Drake: An Efficient Executive for Temporal Plans with Choice
Patrick Raymond Conrad, Brian Williams

TL;DR
Drake is a novel dynamic executive for temporal plans with choices that achieves low latency and compact storage by leveraging labels and environments, significantly reducing memory usage while maintaining efficiency.
Contribution
It introduces a compact, low-latency approach for executing temporal plans with choices using a new labeling scheme inspired by ATMS, improving over prior methods.
Findings
Reduces storage size by over 500 times for large problems.
Maintains low latency despite reduced memory requirements.
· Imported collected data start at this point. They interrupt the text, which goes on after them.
(** [wr_register]: the slot holds the new waker, and a task that was in it is
    awake unless it is the one that registers. *)
Lemma wp_wr_register_cs tot hs nic wk w E :
  cs_inv hs nic w →
  wp tot (wr_register wake_waker (waker nic) wk) (λ r w',
    r = mkWakerRegistration (Some wk) ∧ cs_step hs (with_slot (Some wk) nic) w w') E w.
Proof.
  intros Hcs. rewrite wr_register_unfold.
  assert (Hend : ∀ w', cs_inv hs nic w' → frame w w' →
    (∀ t, wr_waker (waker nic) = Some (TaskWaker t) → wk ≠ TaskWaker t →
          phase_of w' t ≠ Some Idle) →
    cs_step hs (with_slot (Some wk) nic) w w').
  { intros w' Hcs' Hf Hslot. split; [|done]. apply cs_inv_retarget; [done|].
    intros t Hi. destruct (decide (wk = TaskWaker t)) as [->|Hne]; [done|].
    destruct (Hslot t); [|done..]. eapply idle_in_slot; [apply Hcs'|done]. }
  destruct (wr_waker (waker nic)) as [w2|] eqn:Hw2.
  - case_decide as Heq; wp_run.
    + subst. split; [destruct (waker nic); simpl in *; congruence|].
      apply Hend; [done|done|]. by intros t [= ->].
    + wp_call (wp_wake_waker_cs tot hs nic).
      intros _ w' [[Hcs' Hf] Hi]. wp_run. split; [done|].
      apply Hend; [done|done|]. intros t [= ->] _. by apply Hi.
  - wp_run. split; [done|]. by apply Hend.
Qed.

(** ** Entering and leaving a critical section *)

(** What a critical section does to the tasks that run or exist: nothing. *)
Definition gentle w w' : Prop :=
  current w' = current w ∧ (∀ t, running w t → running w' t) ∧
  (∀ t, is_Some (tasks w !! t) → is_Some (tasks w' !! t)).

#[export] Instance gentle_refl : Reflexive gentle.
Proof. by split. Qed.

#[export] Instance gentle_trans : Transitive gentle.
Proof. intros w1 w2 w3 (Hc1 & Hr1 & Ht1) (Hc2 & Hr2 & Ht2). split_and!; [congruence|auto..]. Qed.

Lemma frame_gentle w w' : frame w w' → gentle w w'.
Proof. by intros (?&?&?&?&?). Qed.

(** A whole critical section, from one state with the lock free to the next. *)
Definition section_step (hs : SocketHandle → Prop) w w' : Prop := net_inv hs w' ∧ gentle w w'.

Lemma net_inv_unlock hs nic w :
  cs_inv hs nic w → data (NIC w) = Initialized nic → net_inv hs (nic_unlock false w).
Proof.
  intros (Hl & Hp & Hs & Hh) Hd. unfold net_inv, nic_unlock; simpl.
  rewrite Hp, Hd; simpl. split_and!; try done. by exists nic.
Qed.

(** Storing the interface and dropping the guard. *)
Lemma net_inv_store hs nic w :
  cs_inv hs nic w → net_inv hs (nic_unlock false (set_data (Initialized nic) w)).
Proof. intros Hcs. by apply (net_inv_unlock hs nic). Qed.

(** The body finds the interface under the lock, works under [cs_inv] and stores its own. *)
Lemma wp_critical {A} tot hs (body : M World A) Q w :
  net_inv hs w →
  (∀ nic w1, data (NIC w) = Initialized nic → data (NIC w1) = Initialized nic →
     cs_inv hs nic w1 → gentle w w1 →
     wp tot body (λ a w', Q a (nic_unlock false w')) (λ _ _, False) w1) →
  wp tot (critical body) Q (λ _ _, False) w.
Proof.
  intros (Hl & Hp & Hs & nic & Hd & Hh) Hbody. unfold critical, nic_acquire. wp_run.
  unfold wp at 1, prim at 1. rewrite Hl, Hp.
  set (w1 := set_NIC _ w). rewrite Hd in Hs.
  specialize (Hbody nic w1 Hd Hd (conj eq_refl (conj Hp (conj Hs Hh)))
    (conj eq_refl (conj (λ t H, H) (λ t H, H)))).
  unfold wp, guarded, prim in *. by destruct (body w1).
Qed.

(** What a thread keeps across a step outside of any critical section. *)
Definition stable w w' : Prop :=
  current w' = current w ∧ (∀ t, current w = Some t → running w t → running w' t) ∧
  (∀ t, is_Some (tasks w !! t) → is_Some (tasks w' !! t)).

#[export] Instance stable_refl : Reflexive stable.
Proof. by split. Qed.

#[export] Instance stable_trans : Transitive stable.
Proof.
  intros w1 w2 w3 (Hc1 & Hr1 & Ht1) (Hc2 & Hr2 & Ht2). split_and!; [congruence| |auto].
  intros t Ht Hr. apply Hr2; [congruence|by apply Hr1].
Qed.

Lemma gentle_stable w w' : gentle w w' → stable w w'.
Proof. intros (? & ? & ?). split_and!; auto. Qed.

Lemma frame_stable w w' : frame w w' → stable w w'.
Proof. intros (?&?&?&?&?). split_and!; [done|auto..]. Qed.

Lemma stable_alive w w' : stable w w' → alive w → alive w'.
Proof. intros (_ & _ & Ht) [t H]. exists t. auto. Qed.

Context {envl : EnvLaws}.

Definition step_inv (hs : SocketHandle → Prop) w w' : Prop :=
  net_inv hs w' ∧ stable w w'.

Lemma step_inv_trans hs w1 w2 w3 : stable w1 w2 → step_inv hs w2 w3 → step_inv hs w1 w3.
Proof. intros ? []. split; [done|by etrans]. Qed.

Lemma wp_interfere tot hs p w E :
  net_inv hs w → wp tot (interfere p) (λ _, step_inv hs w) E w.
Proof.
  intros Hinv. pose proof (env_inv p hs w Hinv) as (?&?&?&?).
  unfold interfere. apply wp_modify. rewrite (proj1 Hinv). split.
  - by split_and!.
  - split; [done|]. split; intros t; [intros Hc Hr; by apply (env_running p hs w t)|].
    intros Ht. by apply (env_tasks p hs w t).
Qed.

Lemma wp_syscall tot hs c w E :
  net_inv hs w → wp tot (syscall c) (λ _, step_inv hs w) E w.
Proof. intros Hinv. unfold syscall. wp_run. by wp_call (wp_interfere tot hs). Qed.

Lemma wp_instant_now tot hs w E :
  net_inv hs w → wp tot instant_now (λ _, step_inv hs w) E w.
Proof. intros Hinv. unfold wp, instant_now. by destruct (clock_now (kernel w)). Qed.

Lemma wp_unparked_swap tot hs tid b w E :
  net_inv hs w → wp tot (unparked_swap tid b) (λ _, step_inv hs w) E w.
Proof.
  intros Hinv. unfold unparked_swap. wp_run.
  wp_call (wp_interfere tot hs). intros _ w' [Hinv' Hs]. unfold wp, prim.
  destruct (notifies w' !! tid); by eapply step_inv_trans.
Qed.

Lemma wp_unparked_store tot hs tid b w E :
  net_inv hs w → wp tot (unparked_store tid b) (λ _, step_inv hs w) E w.
Proof.
  intros Hinv. unfold unparked_store. wp_run.
  wp_call (wp_interfere tot hs). intros _ w' [Hinv' Hs]. wp_run.
  by eapply step_inv_trans.
Qed.

Lemma wp_current_thread_notify tot hs w E :
  net_inv hs w → wp tot current_thread_notify (λ _, step_inv hs w) E w.
Proof.
  intros Hinv. unfold wp, current_thread_notify. by destruct (notifies w !! self w).
Qed.

Lemma with_guard_unfold {A} (body : M World A) w :
  with_guard body w = (_ ← interfere AtLock; critical body) w.
Proof. unfold with_guard, nic_lock, critical, mbind, M_bind. by destruct (interfere AtLock w). Qed.

(** A guard scope: the other threads act until the lock is free; then the critical section is
    one step. *)
Lemma wp_section {A} tot hs (hs' : A → SocketHandle → Prop) (body : M World A)
    (P : A → World → Prop) w :
  net_inv hs w →
  (∀ w1, net_inv hs w1 → data (NIC w1) = data (NIC (env AtLock w)) →
     wp tot (critical body) (λ a w', section_step (hs' a) w1 w' ∧ P a w') (λ _ _, False) w1) →
  wp tot (with_guard body) (λ a w', step_inv (hs' a) w w' ∧ P a w') (λ _ _, False) w.
Proof.
  intros Hinv Hbody. unfold wp. rewrite with_guard_unfold. fold (wp tot (_ ← interfere AtLock; critical body)
    (λ a w', step_inv (hs' a) w w' ∧ P a w') (λ _ _, False) w).
  wp_run. pose proof (wp_interfere tot hs AtLock w (λ _ _, False) Hinv) as Hint.
  unfold interfere in *. apply wp_modify. unfold modify, wp in Hint.
  rewrite (proj1 Hinv) in *. destruct Hint as [Hinv1 Hst1].
  eapply wp_conseq; [by apply Hbody|cbv beta].
  intros a w' [[Hinv' Hc'] HP]. split; [|done]. split; [done|]. etrans; [exact Hst1|].
  by apply gentle_stable.
Qed.
(** It gives up on the first look at the clock that shows 100 or more. *)
Lemma block_on_never_early_witness :
  let w := sim_ready ∅ in
  let run := block_on (envt := sim_quiet) 40 sim_never (Some 10%Z) w in
  run = Done (Err tt) (final w run) ∧
  last_poll sim_never 5%Z 100%Z (Some 10%Z) (Err tt) (final w run).
Proof.
  intros w run.
  assert (Hrun : run = Done (Err tt) (final w run)) by (apply run_returns; vm_compute; reflexivity).
  split; [exact Hrun|].
  exact (block_on_never_early (envt := sim_quiet) 40 sim_never (Some 10%Z) (Err tt) w _ Hrun).
Defined.

Definition sim_woken : World :=
  set_notifies (λ _, {[ 5%Z := mkThreadNotify 5%Z true ]}) (sim_ready ∅).

Lemma idle_consumes_wakeup_witness :
  ∃ w', idle (envt := sim_quiet) 5 5%Z None sim_woken = Done tt w' ∧ klog w' = [] ∧
        notifies w' !! 5%Z = Some (mkThreadNotify 5%Z false).
Proof.
  exact (idle_consumes_wakeup (envt := sim_quiet) 5 5%Z None (mkThreadNotify 5%Z true) sim_woken
           eq_refl eq_refl eq_refl eq_refl).
Defined.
Outperforms prior work in efficiency and scalability.
Abstract
This work presents Drake, a dynamic executive for temporal plans with choice. Dynamic plan execution strategies allow an autonomous agent to react quickly to unfolding events, improving the robustness of the agent. Prior work developed methods for dynamically dispatching Simple Temporal Networks, and further research enriched the expressiveness of the plans executives could handle, including discrete choices, which are the focus of this work. However, in some approaches to date, these additional choices induce significant storage or latency requirements to make flexible execution possible. Drake is designed to leverage the low latency made possible by a preprocessing step called compilation, while avoiding high memory costs through a compact representation. We leverage the concepts of labels and environments, taken from prior work in Assumption-based Truth Maintenance Systems (ATMS),…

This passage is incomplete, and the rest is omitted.